Transcribe word for word the lines below from the line with "NotificationRuns.v" through the line with "tasks are arguments.", ends included.

(Stored data entries)
'''
(* ===== verification/_CoqProject ===== *)
-Q . S2P
Prelude.v
Multiaddr.v
PublicAddresses.v
AddressStore.v
PeerState.v
ConnectionLimits.v
TransportManager.v
TransportManagerFacts.v
TransportManagerSafety.v
TransportManagerDial.v
TransportManagerLive.v
TransportManagerHandle.v
TransportContext.v
TransportManagerApi.v
BTreeMap.v
KademliaTypes.v
KBucket.v
RoutingTable.v
RoutingTableClosest.v
RoutingTableInvariant.v
KademliaStore.v
KademliaStoreFacts.v
KademliaCommands.v
KademliaMessage.v
KademliaQuery.v
QueryEngine.v
QueryFrontier.v
FindNodeFacts.v
GetRecordFacts.v
GetProvidersFacts.v
QueryEngineFacts.v
Varint.v
Multistream.v
LengthDelimited.v
Negotiation.v
NegotiationFacts.v
WebRtcNegotiation.v
ProtocolTypes.v
ProtocolSet.v
ProtocolSetFacts.v
TransportService.v
TransportServiceFacts.v
TransportServiceRuns.v
KeepAliveFacts.v
KademliaExecutor.v
KademliaHandle.v
Kademlia.v
KademliaLookups.v
KademliaFacts.v
KademliaRequests.v
KademliaSystem.v
KademliaStalled.v
KademliaService.v
KademliaRuns.v
HandshakeService.v
Notification.v
NotificationFacts.v
NotificationRuns.v
NotificationService.v
RequestResponse.v
RequestResponseFacts.v
RequestResponseHandle.v
RequestResponseService.v
WebRtcSubstream.v
WebRtcFraming.v
WebRtcStream.v
WebRtcTeardown.v
AsyncIo.v
FramedSubstream.v
FramedSubstreamFacts.v
FramedWebRtc.v
NoiseSocket.v
NoiseSocketFacts.v
NoiseStream.v
(* ===== verification/Prelude.v ===== *)
(** * A verification of litep2p

    litep2p ([src/src/]) is a peer-to-peer networking library. A transport manager owns the
    connections: it chooses addresses to dial, runs a state machine per peer, enforces
    connection limits and turns the events of the transports (TCP, QUIC, WebSocket, WebRTC)
    into events for the protocols. Each protocol holds a transport service, by which it opens
    substreams and learns of connections. Of the protocols, Kademlia, the distributed hash table,
    keeps a routing table, a store of records and providers, and an engine of iterative queries;
    notifications and requests with responses are generic protocols for the user. Every
    connection and substream starts with multistream-select, by which the two ends agree on a
    protocol; bytes pass through encrypted sockets and through substreams that cut them into
    frames. This library models these subsystems as executable functions, composes them as the
    code does, and proves what makes them correct.

    ** Conventions

    A Rust function is a function of the same name (with a prefix where two components use
    the same one). [&mut self] is state passing. [Result] is [result]; a function that can
    panic ([expect], [panic!], indexing) returns an [outcome], whose [Panic] is that panic, so
    "never panics" is a theorem and not an assumption. Whether [debug_assert!] is compiled in is a
    flag of the components that use it ([DebugAssertions] for the manager, the argument [debug]
    elsewhere). Commands a component sends on channels
    are returned as lists of effects. The clock, random identifiers and the answers of other
    tasks are arguments. The iteration order of [HashMap] and [HashSet] is a parameter of
    which only "every entry once" is known ([HashOrder]). Integers are [Z] or [N] with their
    width written out where the code saturates, wraps or compares against it. Third-party
    code is a type class with what the code relies on as laws: [MultihashLib], [IpNetwork],
    [Sha256], [MultiaddrBytes], [MessageCodec], [Transports], [CommandChannel],
    [UnsignedVarint], [WebRtcSchema], [NoiseTransport], and the byte streams of the operating
    system and of the multiplexers, [AsyncIo]; each has a concrete instance, with which the witnesses of the theorems are computed.

    ** The transport manager ([src/src/transport/manager/], [peer_id.rs], [addresses.rs])

    - [Multiaddr]: multiaddresses and peer identifiers. An identifier survives its bytes and
      matches the key it was made from.
    - [PublicAddresses]: the public addresses of the node ([addresses.rs]).
    - [AddressStore]: scored addresses of a peer ([address.rs]). Insertion on every branch, the
      capacity bound, and that [addresses] returns the best ones.
    - [PeerState]: the state machine of a peer ([peer_state.rs]). It refines a specification with
      two connection slots and one pending dial; the transitions are characterised exactly.
    - [ConnectionLimits]: the limits ([limits.rs]) are never exceeded and the dial capacity is exact.
    - [TransportManager]: the manager's state, its operations and one turn of its event loop
      ([mod.rs], [TransportManager::next]).
    - [TransportManagerFacts], [TransportManagerSafety]: the invariant of the manager, that every
      run of the event loop keeps it, and when a run panics: never in a build without debug
      assertions, as long as the transports and the dialed addresses meet their contract; with
      them, exactly when it reaches one of the three failing assertions, which a race between an
      inbound connection and a dial does.
    - [TransportManagerDial]: what happens to a dialed peer whose connection the limits reject.
    - [TransportManagerLive]: the live connections of all peers stay within the limits.
    - [TransportManagerHandle]: the handle given to protocols ([handle.rs]): known addresses, local
      addresses, dialing.
    - [TransportContext]: polling the transports in turn is fair.
    - [TransportManagerApi]: dialing a peer, closing connections, registering protocols.

    ** Kademlia ([src/src/protocol/libp2p/kademlia/])

    - [BTreeMap]: ordered maps as sorted lists.
    - [KademliaTypes]: keys, XOR distance, peers and their schema form ([types.rs]).
    - [KBucket], [RoutingTable]: buckets, the routing table and the iterator over buckets in order
      of distance ([bucket.rs], [routing_table.rs]).
    - [RoutingTableClosest]: [closest] returns the closest nodes of the table, in order.
    - [RoutingTableInvariant]: every sequence of operations keeps the table well formed; adding a
      peer on every branch; a lookup can cost a known peer its place.
    - [KademliaStore], [KademliaStoreFacts]: records and providers ([record.rs], [store.rs]): bounds
      (for at least one provider per key, without which there is none), the
      binary-search insertion against a reference insertion, expiry, refresh timers.
    - [KademliaCommands]: the targets of [PutRecordToPeers] ([mod.rs]).
    - [KademliaMessage]: messages and their decoding ([message.rs]); the round trip of records.
    - [KademliaQuery], [QueryEngine]: the query contexts and the engine ([query/]).
    - [QueryFrontier]: the invariant the iterative queries share.
    - [FindNodeFacts], [GetRecordFacts], [GetProvidersFacts]: for any interleaving of responses,
      failures and polls, a query asks no peer twice, is never stuck, ends only when it should
      and returns the closest responders, one record per peer, or all providers.
    - [QueryEngineFacts]: the engine never panics and ends each query once; quorums.
    - [KademliaExecutor], [KademliaHandle]: the exchanges over substreams ([executor.rs]), the
      configuration and the user's handle ([config.rs], [handle.rs]).
    - [Kademlia]: the event loop ([mod.rs]), every handler and every branch of its [select!], over any
      transport service.
    - [KademliaLookups], [KademliaFacts], [KademliaRequests]: what the loop keeps of the queries, its
      own invariant, and for every peer a query waits for the dial, substream or exchange that
      will answer, or the branch that lost it.
    - [KademliaSystem], [KademliaService], [KademliaStalled], [KademliaRuns]: the loop, the user's handle and
      the transport service, composed. Every query is accounted for, a query that is not answered
      waits for something under way, no turn panics or goes on for ever, and a reply that does
      not decode stalls a lookup.

    ** Multistream-select ([src/src/multistream_select/])

    - [Varint]: the unsigned-varint crate, as a class with LEB128 as the reference encoding.
    - [Multistream]: the messages ([protocol.rs]). Decoding accepts exactly the encodings of
      well-formed messages.
    - [LengthDelimited]: the framed reader and writer ([length_delimited.rs]) over an arbitrary
      sequence of answers of the underlying stream. What is sent is read, however the bytes
      are split.
    - [Negotiation]: the futures of the dialer and of the listener and the poll of a lazily
      negotiated stream ([dialer_select.rs], [listener_select.rs], [negotiated.rs]), one
      iteration of their loops at a time, over the messages of the framing.
    - [NegotiationFacts]: a dialer and a listener joined by two reliable channels. In every
      interleaving of their iterations, in both versions of the protocol, they stop without
      panicking and agree on the first protocol of the dialer that the listener supports.
    - [WebRtcNegotiation]: the variant over WebRTC data channels and the rounds the connection
      runs with it ([src/src/transport/webrtc/connection.rs]). The two ends agree likewise.

    ** Protocols and the transport service ([src/src/protocol/])

    - [ProtocolTypes]: the events of the service and its contract, against which the protocols are
      proved.
    - [ProtocolSet], [ProtocolSetFacts]: connection handles and what a connection offers and reports
      ([connection.rs], [protocol_set.rs]).
    - [TransportService], [TransportServiceFacts], [TransportServiceRuns]: the service
      ([transport_service.rs]) refines the contract, and every substream it is asked for gets one
      result. [KeepAliveFacts]: idle connections are let go, and only those.
    - [HandshakeService], [Notification], [NotificationFacts], [NotificationRuns]: the notification protocol and
      its handshakes ([notification/]): none of its assertions fails, what the user is told, and
      runs that go wrong. [NotificationService]: over the transport service.
    - [RequestResponse], [RequestResponseFacts], [RequestResponseHandle], [RequestResponseService]: requests
      and responses ([request_response/]): safety and the account of every request, from the user's
      handle down to the transport service.

    ** Byte streams ([src/src/transport/webrtc/], [src/src/substream/], [src/src/crypto/noise/])

    - [WebRtcSubstream], [WebRtcFraming], [WebRtcStream], [WebRtcTeardown]: both halves of a WebRTC substream,
      its messages on the wire, two ends joined by a data channel, and the end of a substream that
      its protocol dropped, whatever messages still arrive.
    - [AsyncIo]: what the layers above ask of a byte stream, with the history of what was read and
      written.
    - [FramedSubstream], [FramedSubstreamFacts]: the substream of a protocol ([substream/mod.rs]). With an
      identity codec of at most 1024 bytes or a varint codec with a limit, frames arrive as they
      were sent, over any stream, and the bytes that wait are bounded.
    - [FramedWebRtc]: a WebRTC substream is such a stream, and frames arrive over it.
    - [NoiseSocket], [NoiseSocketFacts], [NoiseStream]: the encrypted socket ([noise/mod.rs]). What is
      written at one end is read at the other, nothing the remote sends makes it panic, and
      a write of a whole chunk is refused; a read-ahead factor of zero is not usable.

    ** Bounds and fuel

    [RoutingTable.iter_collect] collects the bucket iterator with fuel [ITER_FUEL] = 514:
    the iterator yields at most the 256 buckets on the way in and 256 on the way out, and
    [RoutingTableClosest] proves that the fuel is not exhausted. [KademliaStore.search_loop]
    has the length of the slice as fuel, more than the halvings it makes, and
    [binary_search_spec] shows the result. [Multistream.decode_protocols] makes at most
    [MAX_PROTOCOLS] + 1 rounds, which [decode_protocols_fuel] shows to be enough.
    [LengthDelimited.read_loop] has one more than the bytes left as fuel, and
    [WebRtcNegotiation.register_loop] one more than the bytes of the response: each round
    consumes at least one ([ld_poll_next_total], [wd_register_response_total]).
    [WebRtcNegotiation.handshake] makes one round per name. [HandshakeService] polls an entry at most
    [ENTRY_FUEL] = 4 times, since each time its state advances. [WebRtcFraming.extract_frames] has one more than
    the bytes of the buffer. Loops over streams take their fuel from what is left to do, and
    their theorems are for any fuel above it: [Kademlia.k_poll_engine] above [engine_measure],
    [FramedSubstream.fs_poll_next] above the bytes that can be read ([io_ready]), [NoiseSocket.ns_poll_read] above
    [read_measure]; [fs_poll_flush] and [ns_drain_all] compute it from the bytes that wait.
    [NoiseSocket.chunks] has the length of what it cuts. All other recursion is structural.

    ** Not modelled

    Socket I/O, task spawning, wakers, logging and metrics; the cryptographic handshakes and the
    arithmetic of ciphers; protobuf and multiaddress encodings (parameters). The read and write
    pass-through of a negotiated stream and of a substream, the setters of the configuration
    builders, the notification protocol's handle and connection task, yamux, and the bitswap,
    identify, ping and mDNS protocols are not part of the library. *)

(** ** Prelude

    Results and outcomes, machine integers, hash containers, sorting, and the lemmas and
    tactics the components share. *)

From stdpp Require Import base tactics option list gmap strings sorting.
From Stdlib Require Import ZArith NArith Lia Init.Byte Strings.Byte.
'''
ANSWER FOR THE TASK:
NotificationRuns.v
NotificationService.v
RequestResponse.v
RequestResponseFacts.v
RequestResponseHandle.v
RequestResponseService.v
WebRtcSubstream.v
WebRtcFraming.v
WebRtcStream.v
WebRtcTeardown.v
AsyncIo.v
FramedSubstream.v
FramedSubstreamFacts.v
FramedWebRtc.v
NoiseSocket.v
NoiseSocketFacts.v
NoiseStream.v
(* ===== verification/Prelude.v ===== *)
(** * A verification of litep2p

    litep2p ([src/src/]) is a peer-to-peer networking library. A transport manager owns the
    connections: it chooses addresses to dial, runs a state machine per peer, enforces
    connection limits and turns the events of the transports (TCP, QUIC, WebSocket, WebRTC)
    into events for the protocols. Each protocol holds a transport service, by which it opens
    substreams and learns of connections. Of the protocols, Kademlia, the distributed hash table,
    keeps a routing table, a store of records and providers, and an engine of iterative queries;
    notifications and requests with responses are generic protocols for the user. Every
    connection and substream starts with multistream-select, by which the two ends agree on a
    protocol; bytes pass through encrypted sockets and through substreams that cut them into
    frames. This library models these subsystems as executable functions, composes them as the
    code does, and proves what makes them correct.

    ** Conventions

    A Rust function is a function of the same name (with a prefix where two components use
    the same one). [&mut self] is state passing. [Result] is [result]; a function that can
    panic ([expect], [panic!], indexing) returns an [outcome], whose [Panic] is that panic, so
    "never panics" is a theorem and not an assumption. Whether [debug_assert!] is compiled in is a
    flag of the components that use it ([DebugAssertions] for the manager, the argument [debug]
    elsewhere). Commands a component sends on channels
    are returned as lists of effects. The clock, random identifiers and the answers of other
    tasks are arguments. The iteration order of [HashMap] and [HashSet] is a parameter of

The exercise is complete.